The Ralph loop solves this by spawning a fresh instance of the AI agent for every single iteration. Because the agent starts with a "clean slate" each time, it cannot rely on conversation history. Instead, memory is persisted externally through three specific mechanisms:
- Git History: The code commits made in previous iterations.
- Product Requirements Document (PRD): A file (often JSON or Markdown) tracking the status of tasks (e.g., pending vs. complete).
- Progress Log: A text file (e.g.,
progress.txt) where the agent appends learnings, context, and "where I left off" notes for the next instance.
How It Works
The loop operates linearly, executing one task at a time rather than attempting to build everything in parallel.

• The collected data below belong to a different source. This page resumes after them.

Lemma Scope_has_total fuel : forall e self name,
  parents_first e -> self < length (scopes e) -> self < fuel ->
  is_Some (Scope_has fuel (scopes e) self name).
Proof.
  induction fuel as [|fuel IH]; intros e self name Hp Hs Hf; [lia|].
  cbn [Scope_has]. destruct (lookup_lt_is_Some_2 _ _ Hs) as [sc Hsc].
  rewrite Hsc. destruct (symbols sc !! name); [eauto|].
  destruct (parent sc) as [p|] eqn:Hpar; [|eauto].
  pose proof (Hp self sc p Hsc Hpar). apply IH; [assumption|lia..].
Qed.

(** When [has] answers [True], [set] writes a scope that binds the
    name. *)
Lemma Scope_set_bound fuel : forall e self name v,
  Scope_has fuel (scopes e) self name = Some true ->
  parents_first e ->
  exists q sc,
    Scope_set fuel self name v e = Returned tt (bind_symbol q sc name v e) /\
    scopes e !! q = Some sc /\ q <= self /\ is_Some (symbols sc !! name).
Proof.
  induction fuel as [|fuel IH]; intros e self name v Hh Hp; [discriminate|].
  cbn [Scope_has Scope_set] in *.
  destruct (scopes e !! self) as [sc|] eqn:Hsc; [|discriminate].
  destruct (symbols sc !! name) as [w|] eqn:Hw.
  { exists self, sc. rewrite Hw. eauto 6. }
  destruct (parent sc) as [p|] eqn:Hpar; [|discriminate].
  rewrite Hh.
  destruct (IH e p name v Hh Hp) as (q & scq & Hset & Hq & Hle & Hsome).
  pose proof (Hp self sc p Hsc Hpar).
  exists q, scq. split; [exact Hset|]. split; [exact Hq|]. split; [lia|].
  exact Hsome.
Qed.

(** [Scope.set] returns, and writes one scope at or below the one it was
    called on: that scope itself, or one that binds the name. *)
Lemma Scope_set_inv fuel e self name v :
  parents_first e -> self < length (scopes e) -> self < fuel ->
  exists q sc,
    Scope_set fuel self name v e = Returned tt (bind_symbol q sc name v e) /\
    scopes e !! q = Some sc /\ q <= self /\
    (q = self \/ is_Some (symbols sc !! name)).
Proof.
  intros Hp Hs Hf. destruct fuel as [|fuel]; [lia|].
  cbn [Scope_set]. destruct (lookup_lt_is_Some_2 _ _ Hs) as [sc Hsc].
  rewrite Hsc. destruct (symbols sc !! name) as [w|] eqn:Hw.
  { exists self, sc. rewrite Hw. eauto 6. }
  destruct (parent sc) as [p|] eqn:Hpar; [|exists self, sc; eauto 6].
  pose proof (Hp self sc p Hsc Hpar) as Hlt.
  destruct (Scope_has_total fuel e p name Hp) as [b Hb]; [lia..|].
  rewrite Hb. destruct b; [|exists self, sc; eauto 6].
  destruct (Scope_set_bound fuel e p name v Hb Hp)
    as (q & scq & Hset & Hq & Hle & Hsome).
  exists q, scq. split; [exact Hset|]. split; [exact Hq|]. split; [lia|].
  right. exact Hsome.
Qed.

(** Writing the symbols of a scope other than the global one keeps the
    shape. *)
Lemma well_formed_write e a sc m :
  scopes e !! a = Some sc -> a <> global_scope e -> well_formed e ->
  well_formed
    (mkRuntimeEnv (<[a := mkScope m (parent sc)]> (scopes e))
                  (global_scope e) (call_stack e)).
Proof.
  intros Ha Hne (Hst & Hg & Hp & Hf). split; [exact Hst|]. split; [|split].
  - cbn [scopes global_scope].
    rewrite list_lookup_insert_ne by congruence. exact Hg.
  - intros b scb p. cbn [scopes].
    destruct (decide (b = a)) as [->|Hne'].
    + rewrite list_lookup_insert_eq by (apply lookup_lt_Some in Ha; exact Ha).
      intros [= <-]. cbn [parent]. apply (Hp a sc p Ha).
    + rewrite list_lookup_insert_ne by congruence. apply Hp.
  - intros f Hin. cbn [scopes global_scope call_stack] in *.
    rewrite length_insert. apply Hf, Hin.
Qed.

Lemma well_formed_bind_symbol e a sc name v :
  scopes e !! a = Some sc -> a <> global_scope e ->
  well_formed e -> well_formed (bind_symbol a sc name v e).
Proof. apply well_formed_write. Qed.

Lemma global_scope_binds_nothing e sc name :
  well_formed e -> scopes e !! global_scope e = Some sc ->
  symbols sc !! name = None.
Proof.
  intros (_ & Hg & _) Hsc. rewrite Hg in Hsc. injection Hsc as <-.
  apply lookup_empty.
Qed.

Lemma current_frame_well_formed e :
  well_formed e ->
  exists f, current_frame e = Returned f e /\ last (call_stack e) = Some f /\
            f ∈ call_stack e.
Proof.
  intros (Hst & _). unfold current_frame.
  destruct (last (call_stack e)) as [f|] eqn:Hl.
  - exists f. split; [reflexivity|]. split; [reflexivity|].
    apply last_Some in Hl as [l' ->]. apply elem_of_app. right. left.
  - apply last_None in Hl. contradiction.
Qed.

The lifecycle of a single Ralph iteration typically follows this flow:
- Read Context: The fresh agent reads the prompt, the PRD, and the progress log to understand the project state.

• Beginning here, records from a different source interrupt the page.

(** [KH_DictChange] on blob pointers: the old value is freed, the new one
    is stored. *)
Lemma Owns_Change (h : Mem.heap) (pd : Mem.KH_Dict) (es : list (KH_Blob * KH_Blob))
    (j : nat) (kj vj : KH_Blob) (vp : Z) (v : KH_Blob) :
  Owns h pd es -> es !! j = Some (kj, vj) ->
  vp <> 0 -> h vp = Mem.Live v -> vp ∉ owned pd ->
  exists pp pd',
    Mem.pairs pd !! j = Some pp
    /\ h (Mem.value pp) = Mem.Live vj
    /\ Mem.value pp ∈ owned pd
    /\ Mem.KH_DictChange pd (Z.of_nat j) vp h
       = Mem.Done pd' (Mem.set_cell (Mem.value pp) (Mem.Freed vj) h)
    /\ KH_DictChange (view h pd) (Z.of_nat j) v
       = Ok (view (Mem.set_cell (Mem.value pp) (Mem.Freed vj) h) pd')
    /\ Owns (Mem.set_cell (Mem.value pp) (Mem.Freed vj) h) pd' (<[j := (kj, v)]> es)
    /\ (forall q, q ∈ owned pd' <-> (q ∈ owned pd /\ q <> Mem.value pp) \/ q = vp).
Proof.
  intros O Hj Hvp Hv Hvno. pose proof (owns_rep _ _ _ O) as R.
  pose proof (rep_count _ _ R) as Hc. simpl in Hc.
  pose proof (lookup_lt_Some _ _ _ Hj) as Hjl.
  destruct (Owns_pair h pd es j kj vj O Hj)
    as (pp & Hpp & Hk0 & Hkl & Hv0 & Hvl & Hko & Hvo).
  pose proof (lookup_lt_Some _ _ _ Hpp) as Hppl.
  destruct (KH_DictChange_spec _ es j kj vj v R Hj) as (d' & Hch & R' & _).
  set (h' := Mem.set_cell (Mem.value pp) (Mem.Freed vj) h).
  set (pd' := {| Mem.slots := Mem.slots pd;
                 Mem.pairs := <[j := {| Mem.key := Mem.key pp; Mem.value := vp |}]>
                                (Mem.pairs pd);
                 Mem.data_count := Mem.data_count pd;
                 Mem.data_alloced := Mem.data_alloced pd |}).
  assert (Hrd : rd (Mem.pairs pd) (Z.of_nat j) = Ok pp).
  { apply rd_Ok. split; [lia|]. rewrite Nat2Z.id. exact Hpp. }
  assert (Hview : d' = view h' pd').
  { unfold KH_DictChange in Hch. simpl in Hch.
    rewrite rd_fmap, Hrd in Hch. simpl in Hch.
    rewrite wr_in_range in Hch by (rewrite length_fmap; lia).
    simpl in Hch. injection Hch as <-.
    unfold h'. rewrite (view_freed h pd' _ vj Hvl).
    unfold view, pd'. simpl. f_equal.
    rewrite list_fmap_insert, Nat2Z.id. f_equal.
    unfold view_pair. simpl. rewrite (contents_live h vp v Hvp Hv). reflexivity. }
  subst d'.
  (* the pointers of the entries, before and after *)
  pose proof (owned_split pd j pp Hpp ltac:(lia)) as Hsplit.
  set (A := pointers_of (take j (Mem.pairs pd))).
  set (B := pointers_of (drop (S j) (take (Z.to_nat (Mem.data_count pd)) (Mem.pairs pd)))).
  assert (Hold : owned pd = A ++ Mem.key pp :: Mem.value pp :: B).
  { unfold owned. rewrite Hsplit, pointers_of_app, pointers_of_cons. reflexivity. }
  assert (Hnew : owned pd' = A ++ Mem.key pp :: vp :: B).
  { unfold owned, pd'. simpl.
    rewrite take_insert_lt by lia. rewrite Hsplit.
    rewrite insert_app_r_alt by (rewrite length_take; lia).
    rewrite length_take, Nat.min_l, Nat.sub_diag by lia. simpl.
    rewrite pointers_of_app, pointers_of_cons. reflexivity. }
  assert (Hmem : forall q, q ∈ owned pd' <-> (q ∈ owned pd /\ q <> Mem.value pp) \/ q = vp).
  { pose proof (owns_distinct _ _ _ O) as Hnd. rewrite Hold in Hnd.
    destruct (NoDup_remove_pair A B (Mem.key pp) (Mem.value pp) Hnd)
      as (_ & Hkv & _ & HvA & _ & HvB).
    intros q. rewrite Hnew, Hold, !elem_of_app, !elem_of_cons. split.
    - intros [Hq|[->|[->|Hq]]]; auto.
      + left. split; [auto|]. intros ->. contradiction.
      + left. split; [auto|]. intros ->. contradiction.
    - intros [(Hq & Hne)| ->]; auto.
      destruct Hq as [Hq|[->|[->|Hq]]]; auto. contradiction. }
  exists pp, pd'. split; [exact Hpp|]. split; [exact Hvl|]. split; [exact Hvo|].
  split.
  { unfold Mem.KH_DictChange, Mem.bind, Mem.lift. rewrite Hrd.
    rewrite (free_live h _ vj Hv0 Hvl).
    rewrite wr_in_range by lia. rewrite Nat2Z.id. reflexivity. }
  split; [exact Hch|].
  split; [|exact Hmem]. split.
  - exact R'.
  - intros q Hq. apply Hmem in Hq as [[Hq Hne]| ->].
    + apply live_freed_other; [exact (owns_live _ _ _ O _ Hq) | exact Hne].
    + apply live_freed_other; [split; eauto|]. intros ->. contradiction.
  - rewrite Hnew. apply (NoDup_replace A B (Mem.key pp) (Mem.value pp) vp).
    + rewrite <- Hold. exact (owns_distinct _ _ _ O).
    + rewrite <- Hold. exact Hvno.
  - unfold pd'. simpl.
    pose proof (Forall_lookup_1 _ _ _ _ (owns_stored _ _ _ O) Hpp) as [Hsk _].
    apply Forall_insert.
    + eapply Forall_impl; [|exact (owns_stored _ _ _ O)].
      intros p [H1 H2]. unfold stored_ok, h'.
      rewrite !(contents_freed h _ vj) by exact Hvl. auto.
    + unfold stored_ok, h'. simpl.
      rewrite !(contents_freed h _ vj) by exact Hvl.
      split; [exact Hsk|]. right. rewrite (contents_live h vp v Hvp Hv). discriminate.
Qed.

- Select Task: The agent identifies the highest-priority item in the PRD that is not yet marked as complete.
- Implement: The agent writes the code to implement that specific story.
- Verify (Feedback Loop): The agent runs quality checks (type checks, linters, tests) to ensure the code works.

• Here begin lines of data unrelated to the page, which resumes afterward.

(** ** Record Formatter *)

Module FormatterProofs.
Import RecordFormatter.

Lemma formatRecord_full (r : obj) : formatRecord r false = r.
Proof. reflexivity. Qed.

Lemma formatRecords_full (rs : list obj) : formatRecords rs false = rs.
Proof.
  unfold formatRecords. induction rs as [|r rs IH]; simpl; [reflexivity|].
  now rewrite IH.
Qed.

Lemma formatRecords_length (rs : list obj) (concise : bool) :
  length (formatRecords rs concise) = length rs.
Proof. unfold formatRecords. apply length_map. Qed.

(** [result.type], read back from the object under construction. *)
Lemma result_type (r : obj) (a b c d : value) :
  String_ (get [ ("id", a); ("type", VStr (type_of r)); ("name", b);
                 ("content", c); ("ttl", d) ] "type")
  = type_of r.
Proof. reflexivity. Qed.

Ltac open_formatRecord r :=
  unfold formatRecord; simpl negb; cbv iota; rewrite result_type.

Ltac split_conditions r :=
  destruct (includes ["A"; "AAAA"; "CNAME"] (type_of r)) eqn:Hproxy;
  destruct (truthy (get r "comment"));
  destruct (truthy (get r "created_on"));
  destruct (truthy (get r "modified_on"));
  destruct (String.eqb (type_of r) "MX" && negb (is_undefined (get r "priority")))
    eqn:Hmx;
  destruct (String.eqb (type_of r) "SRV" && truthy (get r "data")) eqn:Hsrv.

Lemma concise_has_proxied (r : obj) :
  has_key (formatRecord r true) "proxied"
  = includes ["A"; "AAAA"; "CNAME"] (type_of r).
Proof.
  open_formatRecord r. split_conditions r; rewrite ?has_key_set_prop; reflexivity.
Qed.

Lemma concise_proxied_value (r : obj) :
  includes ["A"; "AAAA"; "CNAME"] (type_of r) = true →
  get (formatRecord r true) "proxied" = VBool (truthy (get r "proxied")).
Proof.
  intros Hin. open_formatRecord r. rewrite Hin.
  split_conditions r; rewrite ?get_set_prop; reflexivity.
Qed.

Lemma concise_priority_mx (r : obj) :
  type_of r = "MX" → get r "priority" ≠ VUndefined →
  has_key (formatRecord r true) "priority" = true
  ∧ get (formatRecord r true) "priority" = Number_ (get r "priority").
Proof.
  intros Hmx Hprio. open_formatRecord r. rewrite Hmx. simpl includes.
  assert (Hdef : is_undefined (get r "priority") = false)
    by (destruct (get r "priority"); simpl; congruence).
  rewrite Hdef. simpl andb.
  destruct (truthy (get r "comment")), (truthy (get r "created_on")),
    (truthy (get r "modified_on"));
    rewrite ?has_key_set_prop, ?get_set_prop; split; reflexivity.
Qed.

Lemma concise_lift_srv (r d : obj) :
  type_of r = "SRV" → get r "data" = VObj d →
  let f := formatRecord r true in
  get f "priority" = get d "priority"
  ∧ get f "weight" = get d "weight"
  ∧ get f "port" = get d "port"
  ∧ has_key f "priority" = true ∧ has_key f "weight" = true
  ∧ has_key f "port" = true.
Proof.
  intros Hsrv Hdata. open_formatRecord r. rewrite Hsrv, Hdata. simpl.
  destruct (truthy (get r "comment")), (truthy (get r "created_on")),
    (truthy (get r "modified_on"));
    rewrite ?has_key_set_prop, ?get_set_prop; repeat split; reflexivity.
Qed.

Lemma concise_ttl_auto (r : obj) :
  get r "ttl" = VNum 1 → get (formatRecord r true) "ttl" = VStr "auto".
Proof.
  intros Httl. open_formatRecord r. rewrite Httl. simpl strict_equals_number.
  split_conditions r; rewrite ?get_set_prop; reflexivity.
Qed.

(** C9.  In the concise projection of a record [r]: the [proxied] field
    is present exactly when the type of [r] is [A], [AAAA] or [CNAME]
    (so never for [MX] or [TXT]), and then holds the proxy flag of [r];
    [priority] is present whenever the type is [MX] and [r] has a
    priority; for an [SRV] record with a data payload, [priority],
    [weight] and [port] of the payload are top-level fields; and a
    [ttl] of 1 is rendered as the string [auto]. *)
Theorem formatRecord_concise_fields (r : obj) :
  let f := formatRecord r true in
  (has_key f "proxied" = true
   ↔ type_of r = "A" ∨ type_of r = "AAAA" ∨ type_of r = "CNAME")
  ∧ (has_key f "proxied" = true →
       get f "proxied" = VBool (truthy (get r "proxied")))
  ∧ (type_of r = "MX" ∨ type_of r = "TXT" → has_key f "proxied" = false)
  ∧ (type_of r = "MX" → get r "priority" ≠ VUndefined →
       has_key f "priority" = true
       ∧ get f "priority" = Number_ (get r "priority"))
  ∧ (∀ d, type_of r = "SRV" → get r "data" = VObj d →
       get f "priority" = get d "priority"
       ∧ get f "weight" = get d "weight"
       ∧ get f "port" = get d "port"
       ∧ has_key f "priority" = true ∧ has_key f "weight" = true
       ∧ has_key f "port" = true)
  ∧ (get r "ttl" = VNum 1 → get f "ttl" = VStr "auto").
Proof.
  intros f. unfold f. rewrite concise_has_proxied.
  assert (Hinc : includes ["A"; "AAAA"; "CNAME"] (type_of r) = true
                 ↔ type_of r = "A" ∨ type_of r = "AAAA" ∨ type_of r = "CNAME").
  { unfold includes. simpl. rewrite !orb_true_iff, !String.eqb_eq.
    split.
    - intros [?|[?|[?|?]]]; [auto | auto | auto | discriminate].
    - intros [?|[?|?]]; auto. }
  split; [exact Hinc|].
  split; [apply concise_proxied_value|].
  split; [intros [H|H]; rewrite H; reflexivity|].
  split; [apply concise_priority_mx|].
  split; [intros d; apply concise_lift_srv|].
  apply concise_ttl_auto.
Qed.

- Commit: If checks pass, the agent commits the changes to version control.
- Update State: The agent updates the PRD (marking the task "passed") and appends new learnings to the progress log.
- Repeat: The loop restarts, spawning a new agent to handle the next task.
How a Developer Can Use It
To utilize a Ralph loop generally, a developer needs to set up a specific environment and file structure. This approach relies on "context engineering"—ensuring the right cargo is loaded onto the train before it leaves the station.
1. Preparation Phase
Before running the loop, the developer must create the necessary artifacts:
- The PRD: Create a detailed plan (often
prd.mdorprd.json) that breaks the project down into small, manageable user stories. Each item should be small enough to fit within a single context window (e.g., "Add a database column" rather than "Build the dashboard"). - The Progress File: Create an empty file (e.g.,
progress.txt) for the agent to use as a scratchpad for future iterations. - The Prompt: Create a system prompt (e.g.,
prompt.md) containing instructions. This should tell the agent to read the PRD, pick a task, run tests, and update the tracking files. - The Script: Write a simple shell script (
ralph.sh) to execute the loop. This script typically pipes the prompt into the agent CLI tool repeatedly.
2. Execution Phase
Run the shell script. The developer's role shifts from writing code to orchestrating the loop.
- Monitoring: The developer may watch the
progress.txtor Git log to see the agent's linear progress. - Automated Verification: It is critical to have a robust feedback loop. The script should ideally include commands for the agent to run tests or type-checkers. If the code breaks, the agent needs to see that failure output to correct itself within the iteration.
- Browser Verification: For frontend tasks, developers can instruct the agent to use browser tools to verify UI changes.
3. Maintenance and Tuning
- Updating Documentation: A best practice is to have the agent update a documentation file (like
AGENTS.md) with discovered patterns or "gotchas" after each iteration. This allows future agents to "learn" the codebase conventions without reading every file. - Stop Condition: The loop should be configured to stop automatically when all items in the PRD are marked
passes: trueorCOMPLETE.
4. Debugging
If the loop fails or produces poor results, the developer should check the progress.txt to see what the agent "thought" it did, or review the prd.json to see which task is stuck. Improving the detailed breakdown in the PRD is often the solution to improved performance.